(** * A shallow embedding of efts-io (Ensemble Forecast Time Series I/O)

    The package [efts_io] has two layers:
    - the R reference implementation kept as comments in [_internals.py]
      ([splice_named_var], [dim_names<-], [reduce_dimensions]), the
      algorithmic core of the convention;
    - the Python modules [conventions.py], [variables.py] and
      [wrapper.py], which build and validate xarray data sets.

    R arrays are modelled with their dimension vector, their custom
    [dim_names] attribute and their data in column-major order.  Python
    dictionaries are stdpp [gmap]s, Python sets are [gset]s and Python
    exceptions are the error branch of an [outcome] monad. *)

From Stdlib Require Import String Ascii ZArith List Permutation Lia.
From stdpp Require Import base list gmap strings pretty.
Import ListNotations.
Open Scope string_scope.

(** ** Outcomes: a value, or an error (an R condition or a Python exception) *)

Inductive outcome (E A : Type) : Type :=
| Ok (a : A)
| Err (e : E).
Arguments Ok {E A} a.
Arguments Err {E A} e.

#[global] Instance outcome_ret E : MRet (outcome E) := fun _ a => Ok a.
#[global] Instance outcome_bind E : MBind (outcome E) :=
  fun _ _ f m => match m with Ok a => f a | Err e => Err e end.

(** R's [stop(msg)]: the condition carries its message. *)
Definition r_result := outcome string.

Definition stop {A} (msg : string) : r_result A := Err msg.

(** ** R helpers used by the reference implementation *)

(** [x %in% table] on character vectors. *)
Definition r_in (x : string) (table : list string) : bool :=
  existsb (String.eqb x) table.

(** [match(x, table)]: the (0-based) position of the first occurrence,
    [None] standing for [NA]. *)
Fixpoint r_match (x : string) (table : list string) : option nat :=
  match table with
  | [] => None
  | y :: t => if String.eqb x y then Some 0 else S <$> r_match x t
  end.

(** [unique(x)]: keeps the first occurrence of each element. *)
Fixpoint r_unique_aux (seen : list string) (l : list string) : list string :=
  match l with
  | [] => []
  | x :: t => if r_in x seen then r_unique_aux seen t
              else x :: r_unique_aux (x :: seen) t
  end.
Definition r_unique (l : list string) : list string := r_unique_aux [] l.

(** [setdiff(x, y)] = [unique(x[!(x %in% y)])]. *)
Definition r_setdiff (x y : list string) : list string :=
  r_unique (List.filter (fun a => negb (r_in a y)) x).

(** All matches present, or [None] when one of them is [NA]. *)
Fixpoint all_found (l : list (option nat)) : option (list nat) :=
  match l with
  | [] => Some []
  | Some p :: t => (fun r => p :: r) <$> all_found t
  | None :: _ => None
  end.

(** [prod(dim)]: the number of cells of an array. *)
Definition prod (ds : list nat) : nat := fold_right Nat.mul 1 ds.

(** Column-major (Fortran, R) offset of a multi-index. *)
Fixpoint flat (ds idx : list nat) : nat :=
  match ds, idx with
  | d :: ds', i :: idx' => i + d * flat ds' idx'
  | _, _ => 0
  end.

(** Inverse of [flat]: the multi-index of an offset. *)
Fixpoint unflat (ds : list nat) (k : nat) : list nat :=
  match ds with
  | [] => []
  | d :: ds' => k mod d :: unflat ds' (k / d)
  end.

(** A multi-index within the bounds of a dimension vector. *)
Fixpoint valid_index (ds idx : list nat) : Prop :=
  match ds, idx with
  | [], [] => True
  | d :: ds', i :: idx' => i < d /\ valid_index ds' idx'
  | _, _ => False
  end.

(** Position of [m] in a list of naturals ([length] when absent). *)
Fixpoint index_of (m : nat) (l : list nat) : nat :=
  match l with
  | [] => 0
  | p :: t => if Nat.eqb m p then 0 else S (index_of m t)
  end.

Section RArrays.
(** The element type of the array and its [NA]. *)
Context {A : Type} (na : A).

(** An R array with the custom attribute [dim_names]. *)
Record rarray := mk_rarray {
  r_dim : list nat;
  r_dim_names : option (list string);
  r_data : list A
}.

(** [aperm(a, perm)]: the result has [dim(a)[perm]], and its cell at
    multi-index [j] is the cell of [a] at the multi-index [i] with
    [i[perm[k]] = j[k]].  Positions are 0-based here. *)
Definition old_index (perm : list nat) (n : nat) (j : list nat) : list nat :=
  map (fun m => nth (index_of m perm) j 0) (seq 0 n).

Definition aperm (x : rarray) (perm : list nat) : r_result rarray :=
  let ds := r_dim x in
  let n := length ds in
  if negb (Nat.eqb (length perm) n) then stop "'perm' is of wrong length"
  else if negb (bool_decide (Forall (fun p => p < n) perm) &&
                bool_decide (NoDup perm))
  then stop "invalid 'perm' argument"
  else
    let nd := map (fun p => nth p ds 0) perm in
    Ok (mk_rarray nd None
          (map (fun k => nth (flat ds (old_index perm n (unflat nd k)))
                             (r_data x) na)
               (seq 0 (prod nd)))).

(** [array(data, dim)]: the data recycled to fill [prod(dim)] cells,
    [NA] when there is no data. *)
Definition r_array (data : list A) (dims : list nat) : rarray :=
  mk_rarray dims None
    (match data with
     | [] => repeat na (prod dims)
     | _ => map (fun k => nth (k mod length data) data na) (seq 0 (prod dims))
     end).

(** [dim_names<-] on an array (the result of [array] always is one). *)
Definition set_dim_names (x : rarray) (value : list string) : r_result rarray :=
  let d := r_dim x in
  if negb (Nat.eqb (length d) (length value))
  then stop "dim names is not equal to the number of dimensions of the array"
  else if negb (Nat.eqb (length (r_unique value)) (length d))
  then stop "specified dim names are not unique"
  else Ok (mk_rarray d (Some value) (r_data x)).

▸ **Activity**:
The answer must be every line of the listing that holds the word "reference".

▸ **Answer to this problem**:
    - the R reference implementation kept as comments in [_internals.py]
(** ** R helpers used by the reference implementation *)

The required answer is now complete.